ABOUT THIS TASK:
When you reach the line containing "exists c2. split;" in the entries below, start writing out each line exactly, and stop after the line containing "c = Some s)".

(Beginning of LISTED ENTRIES)

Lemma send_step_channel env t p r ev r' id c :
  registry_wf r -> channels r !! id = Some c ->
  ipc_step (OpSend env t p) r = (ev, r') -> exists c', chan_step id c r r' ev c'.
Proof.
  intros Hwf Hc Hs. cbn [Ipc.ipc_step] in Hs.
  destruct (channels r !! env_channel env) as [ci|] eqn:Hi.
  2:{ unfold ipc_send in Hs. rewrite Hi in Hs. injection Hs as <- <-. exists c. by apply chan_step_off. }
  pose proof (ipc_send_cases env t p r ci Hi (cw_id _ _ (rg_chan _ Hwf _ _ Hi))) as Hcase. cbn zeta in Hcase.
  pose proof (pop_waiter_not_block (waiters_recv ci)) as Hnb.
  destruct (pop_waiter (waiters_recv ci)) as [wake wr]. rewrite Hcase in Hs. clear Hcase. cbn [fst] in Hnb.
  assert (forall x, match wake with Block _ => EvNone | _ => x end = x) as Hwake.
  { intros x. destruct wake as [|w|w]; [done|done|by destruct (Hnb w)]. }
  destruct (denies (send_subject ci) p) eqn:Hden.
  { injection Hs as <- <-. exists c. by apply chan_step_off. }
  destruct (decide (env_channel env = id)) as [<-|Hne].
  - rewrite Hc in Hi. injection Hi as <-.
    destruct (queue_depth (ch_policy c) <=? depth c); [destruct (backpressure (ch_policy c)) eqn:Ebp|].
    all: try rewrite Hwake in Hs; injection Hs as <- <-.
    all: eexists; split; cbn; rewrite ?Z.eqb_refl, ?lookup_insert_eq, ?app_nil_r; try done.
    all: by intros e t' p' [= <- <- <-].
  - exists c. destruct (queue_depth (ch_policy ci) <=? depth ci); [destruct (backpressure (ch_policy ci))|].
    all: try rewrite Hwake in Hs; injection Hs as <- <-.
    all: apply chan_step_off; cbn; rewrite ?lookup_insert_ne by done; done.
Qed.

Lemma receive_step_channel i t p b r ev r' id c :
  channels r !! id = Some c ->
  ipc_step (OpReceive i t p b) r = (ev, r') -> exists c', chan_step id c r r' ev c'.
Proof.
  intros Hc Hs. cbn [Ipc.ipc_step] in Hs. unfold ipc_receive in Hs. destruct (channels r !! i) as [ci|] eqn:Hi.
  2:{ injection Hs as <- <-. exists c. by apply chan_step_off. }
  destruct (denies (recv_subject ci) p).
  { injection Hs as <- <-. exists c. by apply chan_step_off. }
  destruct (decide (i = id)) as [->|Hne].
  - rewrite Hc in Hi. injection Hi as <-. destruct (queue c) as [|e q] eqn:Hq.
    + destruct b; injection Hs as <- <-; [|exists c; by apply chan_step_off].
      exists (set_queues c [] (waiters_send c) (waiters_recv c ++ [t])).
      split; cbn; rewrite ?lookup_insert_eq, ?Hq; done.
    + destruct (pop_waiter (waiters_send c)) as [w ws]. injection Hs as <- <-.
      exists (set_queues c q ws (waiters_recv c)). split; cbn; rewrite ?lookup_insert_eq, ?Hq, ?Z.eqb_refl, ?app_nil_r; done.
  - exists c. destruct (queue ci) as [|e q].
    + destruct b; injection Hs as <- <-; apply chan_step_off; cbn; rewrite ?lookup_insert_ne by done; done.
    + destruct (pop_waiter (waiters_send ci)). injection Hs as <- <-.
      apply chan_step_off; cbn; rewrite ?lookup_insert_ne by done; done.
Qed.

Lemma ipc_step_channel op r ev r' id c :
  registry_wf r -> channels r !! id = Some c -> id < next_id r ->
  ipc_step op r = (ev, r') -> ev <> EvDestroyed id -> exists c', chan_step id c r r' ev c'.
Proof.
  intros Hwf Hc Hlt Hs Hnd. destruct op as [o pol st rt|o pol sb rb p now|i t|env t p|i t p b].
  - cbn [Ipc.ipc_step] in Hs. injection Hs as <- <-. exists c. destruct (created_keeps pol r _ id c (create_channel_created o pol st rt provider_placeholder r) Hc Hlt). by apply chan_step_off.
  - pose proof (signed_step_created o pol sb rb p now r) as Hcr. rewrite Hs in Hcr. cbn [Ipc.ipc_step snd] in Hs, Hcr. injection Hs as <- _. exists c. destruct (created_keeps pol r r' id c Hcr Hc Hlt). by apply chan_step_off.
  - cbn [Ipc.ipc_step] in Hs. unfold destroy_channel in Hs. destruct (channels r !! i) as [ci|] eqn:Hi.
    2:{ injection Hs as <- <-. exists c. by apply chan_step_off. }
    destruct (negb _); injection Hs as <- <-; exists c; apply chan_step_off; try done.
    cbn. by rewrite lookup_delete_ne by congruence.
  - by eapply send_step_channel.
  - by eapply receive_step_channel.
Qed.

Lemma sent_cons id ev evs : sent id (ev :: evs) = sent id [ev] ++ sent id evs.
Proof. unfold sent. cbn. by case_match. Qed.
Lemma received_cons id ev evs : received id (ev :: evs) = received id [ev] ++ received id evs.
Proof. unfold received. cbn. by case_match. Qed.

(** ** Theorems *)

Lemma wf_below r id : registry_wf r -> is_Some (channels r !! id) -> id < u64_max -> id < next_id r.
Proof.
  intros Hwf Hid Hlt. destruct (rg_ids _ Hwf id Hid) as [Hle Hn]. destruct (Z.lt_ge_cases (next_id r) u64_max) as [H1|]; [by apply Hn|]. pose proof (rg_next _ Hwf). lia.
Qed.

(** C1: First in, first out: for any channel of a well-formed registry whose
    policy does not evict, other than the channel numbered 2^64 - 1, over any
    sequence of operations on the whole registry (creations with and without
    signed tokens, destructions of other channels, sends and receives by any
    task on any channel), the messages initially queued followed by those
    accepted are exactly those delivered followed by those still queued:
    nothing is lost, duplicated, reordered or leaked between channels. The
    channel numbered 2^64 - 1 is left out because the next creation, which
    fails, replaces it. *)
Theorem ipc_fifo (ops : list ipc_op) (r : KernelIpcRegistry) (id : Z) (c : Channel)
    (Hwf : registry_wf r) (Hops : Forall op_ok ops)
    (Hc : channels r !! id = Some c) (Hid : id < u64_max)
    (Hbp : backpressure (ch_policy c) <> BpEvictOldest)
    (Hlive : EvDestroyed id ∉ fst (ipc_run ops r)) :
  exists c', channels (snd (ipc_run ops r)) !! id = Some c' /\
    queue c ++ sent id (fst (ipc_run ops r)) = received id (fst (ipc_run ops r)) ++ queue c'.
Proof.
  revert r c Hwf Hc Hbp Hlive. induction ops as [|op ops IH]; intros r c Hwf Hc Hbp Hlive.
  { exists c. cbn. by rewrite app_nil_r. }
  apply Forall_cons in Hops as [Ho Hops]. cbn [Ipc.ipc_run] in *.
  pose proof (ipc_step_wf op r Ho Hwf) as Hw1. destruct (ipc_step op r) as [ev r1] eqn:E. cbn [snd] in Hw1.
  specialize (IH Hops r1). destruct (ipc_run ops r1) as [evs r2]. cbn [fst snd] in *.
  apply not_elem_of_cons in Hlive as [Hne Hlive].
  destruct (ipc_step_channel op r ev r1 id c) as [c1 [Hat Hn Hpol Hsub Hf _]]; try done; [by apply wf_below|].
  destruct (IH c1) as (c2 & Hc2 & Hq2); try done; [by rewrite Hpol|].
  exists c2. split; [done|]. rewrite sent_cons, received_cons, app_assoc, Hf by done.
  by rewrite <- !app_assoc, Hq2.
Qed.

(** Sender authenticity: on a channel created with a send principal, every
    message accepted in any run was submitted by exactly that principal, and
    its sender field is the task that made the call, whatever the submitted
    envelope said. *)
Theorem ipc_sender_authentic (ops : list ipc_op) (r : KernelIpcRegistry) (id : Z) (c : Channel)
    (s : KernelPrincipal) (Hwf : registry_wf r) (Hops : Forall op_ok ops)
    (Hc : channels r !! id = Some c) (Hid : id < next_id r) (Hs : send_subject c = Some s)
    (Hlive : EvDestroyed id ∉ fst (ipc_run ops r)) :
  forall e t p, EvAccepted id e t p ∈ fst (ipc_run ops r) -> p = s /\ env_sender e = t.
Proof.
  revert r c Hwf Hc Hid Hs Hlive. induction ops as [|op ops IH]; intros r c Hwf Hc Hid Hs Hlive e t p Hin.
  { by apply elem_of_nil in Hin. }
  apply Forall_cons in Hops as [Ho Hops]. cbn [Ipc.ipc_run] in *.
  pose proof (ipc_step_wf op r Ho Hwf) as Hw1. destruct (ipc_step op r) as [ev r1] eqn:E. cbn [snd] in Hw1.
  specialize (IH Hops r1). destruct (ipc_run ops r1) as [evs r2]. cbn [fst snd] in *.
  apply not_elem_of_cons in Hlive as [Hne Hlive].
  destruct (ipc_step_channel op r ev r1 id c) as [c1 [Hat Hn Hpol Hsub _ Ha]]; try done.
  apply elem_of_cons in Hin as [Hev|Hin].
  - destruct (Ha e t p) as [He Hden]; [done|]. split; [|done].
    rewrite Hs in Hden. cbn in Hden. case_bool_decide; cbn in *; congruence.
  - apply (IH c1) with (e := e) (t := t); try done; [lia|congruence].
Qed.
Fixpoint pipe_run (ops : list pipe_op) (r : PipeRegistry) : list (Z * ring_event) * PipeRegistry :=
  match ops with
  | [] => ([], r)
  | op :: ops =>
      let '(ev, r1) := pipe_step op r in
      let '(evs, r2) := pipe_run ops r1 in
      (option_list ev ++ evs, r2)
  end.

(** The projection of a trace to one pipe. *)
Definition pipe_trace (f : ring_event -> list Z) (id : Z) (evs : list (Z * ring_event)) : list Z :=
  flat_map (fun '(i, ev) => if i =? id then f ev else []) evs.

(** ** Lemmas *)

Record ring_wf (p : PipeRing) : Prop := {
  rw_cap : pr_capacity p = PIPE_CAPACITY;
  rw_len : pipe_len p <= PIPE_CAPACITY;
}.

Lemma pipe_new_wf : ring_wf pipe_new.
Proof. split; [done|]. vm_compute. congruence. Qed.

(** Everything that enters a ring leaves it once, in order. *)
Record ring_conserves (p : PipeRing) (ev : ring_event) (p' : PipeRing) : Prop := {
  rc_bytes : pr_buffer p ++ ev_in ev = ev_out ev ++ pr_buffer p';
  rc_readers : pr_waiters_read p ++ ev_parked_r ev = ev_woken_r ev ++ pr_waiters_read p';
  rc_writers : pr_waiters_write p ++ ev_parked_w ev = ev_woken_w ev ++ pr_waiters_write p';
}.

(End of LISTED ENTRIES)

ANSWER BOX:
  exists c2. split; [done|]. rewrite sent_cons, received_cons, app_assoc, Hf by done.
  by rewrite <- !app_assoc, Hq2.
Qed.

(** Sender authenticity: on a channel created with a send principal, every
    message accepted in any run was submitted by exactly that principal, and
    its sender field is the task that made the call, whatever the submitted
    envelope said. *)
Theorem ipc_sender_authentic (ops : list ipc_op) (r : KernelIpcRegistry) (id : Z) (c : Channel)
    (s : KernelPrincipal) (Hwf : registry_wf r) (Hops : Forall op_ok ops)
    (Hc : channels r !! id = Some c) (Hid : id < next_id r) (Hs : send_subject c = Some s)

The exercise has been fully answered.